Fans of other teams on tsk tsked Rutgers fans for celebrating. Everyone wanted to talk about Michigan being awful, that you should only storm the field (or the court for that matter) when you beat a team that is in the Top Ten.
Those fans don't understand being a Rutgers fan--they remember Rutgers being terrible, but they don't remember 0-11 in 1997. They remember 2006, but they don't remember the times Rutgers has slipped up.
To them, Rutgers has always been Rutgers.
That's very true. You are just Rutgers to everyone. But the logic makes sense in the end I guess.
Wisconsin
I spoke with one of my UW fan friends this week. I can't even begin to tell you how pissy they are about watching Melvin Gordon run for a career high only to watch it get derailed by "the meat sacks posing as quarterbacks."

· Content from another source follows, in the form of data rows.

(* ===== verification/Prelude.v ===== *)
(** * evan-proxy: a verification development

    The program (cmd/evan-proxy, pkg/...) is a forward proxy for a household: every
    user has a password and a dedicated TCP port, a proxied request needs the
    password of the owner of the port it came in on, users can be disabled or paused
    (a weekly schedule, an ad-hoc pause, an override), and a small admin server
    manages all this while the proxy runs.  This file holds the vocabulary the other
    files share; this comment is the guide to all of them.

    ** Conventions

    Methods on a shared object are functions from its state to a result and the new
    state: [M] where the Go method returns an error (what was written before the
    error stays written), [ST] where it cannot fail.  What a handler sends, logs and
    dials is a list of effects, the trace of the state.  A section under a mutex is
    atomic; a method that takes a lock twice is two definitions, so that what other
    goroutines do in between can be put between them.  Instants are nanoseconds (Z)
    and arguments; a Go [int] that can overflow wraps through [wrap64].  Strings are
    byte strings.  A Go map is a gmap; where the code ranges over one the order is
    that of [map_to_list] and the results are shown not to depend on it.

    What the program calls and does not contain is a parameter: argon2 and SHA-256
    (class [Crypto]), the JSON codec of schedules ([ScheduleCodec]), SQLite's clock
    text ([SQLiteClock]), bcrypt, crypto/x509, the DNS message codec, JSON encoders,
    the answers of the network ([Network]).  SQLite is a list of rows and a list of
    injected failures, one for each statement to come; the laws assumed of a
    parameter are class fields or named hypotheses, and every property that uses one
    is applied to concrete functions in its witness.  Go's own library (strings,
    strconv, net, net/http headers, base64, RFC 3339) is written out in the Go*.v
    files, for ASCII where case or white space matter.

    ** The parts, bottom up

    - Prelude, GoStrings, GoNet, GoHTTP, GoBase64, GoTime, GoRFC3339: shared notions.
    - Downtime (pkg/userdb/downtime.go): [parseHHMM], [ValidateSchedule],
      [isInDowntime], against sets of minutes of the week.
    - Password (password and Basic-header parts of pkg/userdb/userdb.go).
    - UserTable (the SQL statements), UserDB (userdb.go, every method but Close),
      with UserDBLemmas, UserDBOps (each method on every branch), UserDBCoherence
      and UserDBReach (the methods as a transition system, its invariants),
      UserDBSpec (what clients may rely on), UserDBCalm (runs without failures).
    - DeviceTokens (pkg/userdb/devicetokens.go) on the same tables.
    - RateLimit (pkg/ratelimit, pkg/admin/globalcounter.go): both sliding windows.
    - Bypass (pkg/mitm/bypass.go), Dns (pkg/dns/resolver.go), Doh (pkg/dns/doh.go).
    - Config, ConfigLoad (pkg/config/config.go): settings, environment, [validate].
    - Proxy (pkg/proxy/handler.go: the Handler, sessions, dialling), Connect
      (connect.go), Forward and HeaderDump (forward.go, pkg/pac), UserPorts
      (userports.go) with Sockets (which of the servers started still listen).  The
      proxy sees the database through the class [UserStore], as the Go code does
      through its interfaces; ProxyOverDB discharges the class with the database.
      ProxyFrame, ProxySafety, ProxySpec, ProxyOutcomes, ForwardSpec and
      UserPortsSpec hold the theorems; Challenge cuts CONNECT where it waits for the
      answer to its challenge.
    - CertCache (pkg/mitm/lru.go), Mitm (mint.go, ca.go: loading, and handshakes and
      rotations that run in one piece), Minting (the same as steps that overlap),
      BlockPage (the template of blockpage.go), Hijack (hijack.go and the response of
      blockpage.go): the TLS block page of paused users.
    - Collector, CollectorSpec (pkg/stats/collector.go), LogStream (the live log of
      the admin API), Counter (counter.go, an atomic operation or a channel send a
      step), Tunnel (the copy goroutines at the end of connect.go, with the flushers
      of counter.go as state machines), Metrics, Registry, MetricsSpec
      (pkg/metrics/metrics.go).
    - LogBuffer (pkg/logging/jsonhttp.go), Logging (logger.go, backend.go,
      console.go, jsonudp.go): the logger is generic in the class [Backend], its
      theorem uses only the laws of [BackendSpec].
    - AdminSession (pkg/admin/session.go, enroll.go), ClientIP (clientip.go),
      AdminServer (server.go, cookie.go, pkg/auth/admin.go, log-in), Pairing (the
      link and the code of devices.go), AdminAPI (api.go, devices.go, the routes of
      server.go), AccessLog (access_log.go).
      The state [api] contains the proxy's Handler: both servers of the program
      work on one database and one set of ports.  AdminLemmas, AdminAccess,
      AdminSpec, AdminPorts, AdminFrame, AdminExamples hold the theorems; Running
      (every server the handler knows listens) is preserved by them too.
    - Main (cmd/evan-proxy/main.go up to serving), Services (the servers main starts,
      what each answers, the shutdown), World (the running program as a step
      function of events, with CONNECT whole or cut at the challenge) and System: the
      started program under any sequence of events, with PauseHolds on top.

    ** What the theorems show

    - End to end (System), for databases with distinct, non-empty, colon-free names and
      events that create no user with a colon ([event_ok]; with one, sessions can be
      shared): from the start on, every dial, tunnel and forwarded request was made on
      a running port for its owner, who was not paused (or reached a host a pause never
      intercepts, with the block page) and whose current password had been shown from
      that client address, also when other events come between challenge and answer;
      and as long as no statement fails and ticks are undisturbed ([orderly]), the
      listening ports are those of the table, with no server left behind, and outside
      demo mode after a tick of the reconciler exactly the wanted ones, where a user
      who may pass does pass; nothing listens after a shutdown.  Main: what holds
      when the program starts to serve; Services: where metrics and profiles are
      served and where not, for every configuration.
    - Tunnels: in every interleaving the bytes arrive in order and uncut, half-closes
      follow the last byte, and a tunnel whose ends are over winds down: copies,
      flushers and handler have a bounded number of steps left, two more for each tick
      of a flusher's timer, and with none left everything is closed.
    - The block page: whatever handshakes and rotations overlap, pages are served under
      a certificate that fits the name and the CA (up to the race of a finding), each
      in answer to its request, a bounded number of them.
    - Texts: the block page shows the host as text and nothing else, the pairing link
      and its drawing read back, the live log is the entries in order.
    - Blocking: [isInDowntime] is membership in the scheduled minutes, [ValidateSchedule]
      accepts exactly the well-formed schedules, a pause takes effect at once, a
      paused client gets the block page, and (PauseHolds) through the events of a
      running program the pause holds until it ends or the pause route names the user.
    - The database: caches agree with the table in every reachable state, [Check]
      accepts exactly the stored password, operations on one user do not show on
      another, and the API only ever produces histories of the database's methods.
    - The admin server: nothing behind the guards without a credential, log-in on
      every branch, a bound on evaluated guesses, sessions, codes and devices over
      their lifetimes, no choice of address by the client.
    - Data structures against references: the limiters and the traffic ring against
      unbounded records, the leaf cache (answers, order and counters) against a
      recency list, the top lists against counted visits, live bytes conserved in
      every interleaving; every call on the instruments fits their declaration.
    - Logs: every message reaches every backend in order and the console can be read
      back; the access log reports the status that was sent.
    - Theorems about what goes wrong, listed in the findings; among them
      [interleaved_Check_revives_old_password], [stale_plan_restarts_stopped_port],
      [retired_leaf_reaches_the_cache], [logged_out_session_revives],
      [interleaved_port_updates_share_a_port], [oversized_pause_is_lost],
      [colon_names_share_sessions], [zero_window_crashes],
      [access_log_line_can_be_forged], [waiting_request_outlives_disabling],
      [panicked_copy_leaves_flusher].

    ** Bounds

    Fuel appears where Go loops: [itoa_loop] 20 (digits of a 64-bit integer; round
    trip [Atoi_Itoa]); [ipv6_groups] (groups of an address); [evict] and
    [drain_rest] (length of the list they empty, shown to empty it); [runes] (length
    in bytes); [template.parse] (length of the text); [serve_loop] (MaxRequests, which is the bound of the Go loop).  The
    goroutine loops that never end are steps of a history instead.

    ** Not modelled

    Sockets, read deadlines and connection reuse inside http.Transport (in the
    handler a tunnel is one effect with its totals, its bytes are in Tunnel);
    durations in log entries (an argument where they are printed); the two-slot
    semaphore around argon2; signals, autocert, the handlers behind the pprof paths
    and the static files; of html/template what the block page does not use; what
    client_golang does with a call; header decoding by net/http (requests come
    parsed, bodies come decoded).  A server that lost its port keeps the connections it had:
    requests arrive only on servers that listen.  The proxied traffic of a
    run feeds the collector in System; its metrics and live bytes are followed in
    MetricsSpec and Counter. *)

From stdpp Require Export base tactics option list list_numbers strings gmap fin_maps sorting.
From Stdlib Require Export ZArith Lia.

Bucky's 5th Quarter tries to put it all together in their minds:
Andy Ludwig's worst nightmares have finally come true. After flirting with trouble week in and week out, the Wisconsin Badgers' shaky offense collapsed in a 20-14 loss against Northwestern last Saturday.
Throughout the season, the Badgers had faced a multitude of problems on offense: among them inconsistent quarterback play, inexperienced receivers and poor play-calling. In Evanston, the Badgers saw all of those problems (and then some) on full display.
After going 4-of-10 while throwing for a mere 24 yards and one interception in just under one half, Tanner McEvoy was yanked from the game in place of Joel Stave. In the second half, Stave showed some flashes of hope, but ultimately threw three costly interceptions that led to the loss.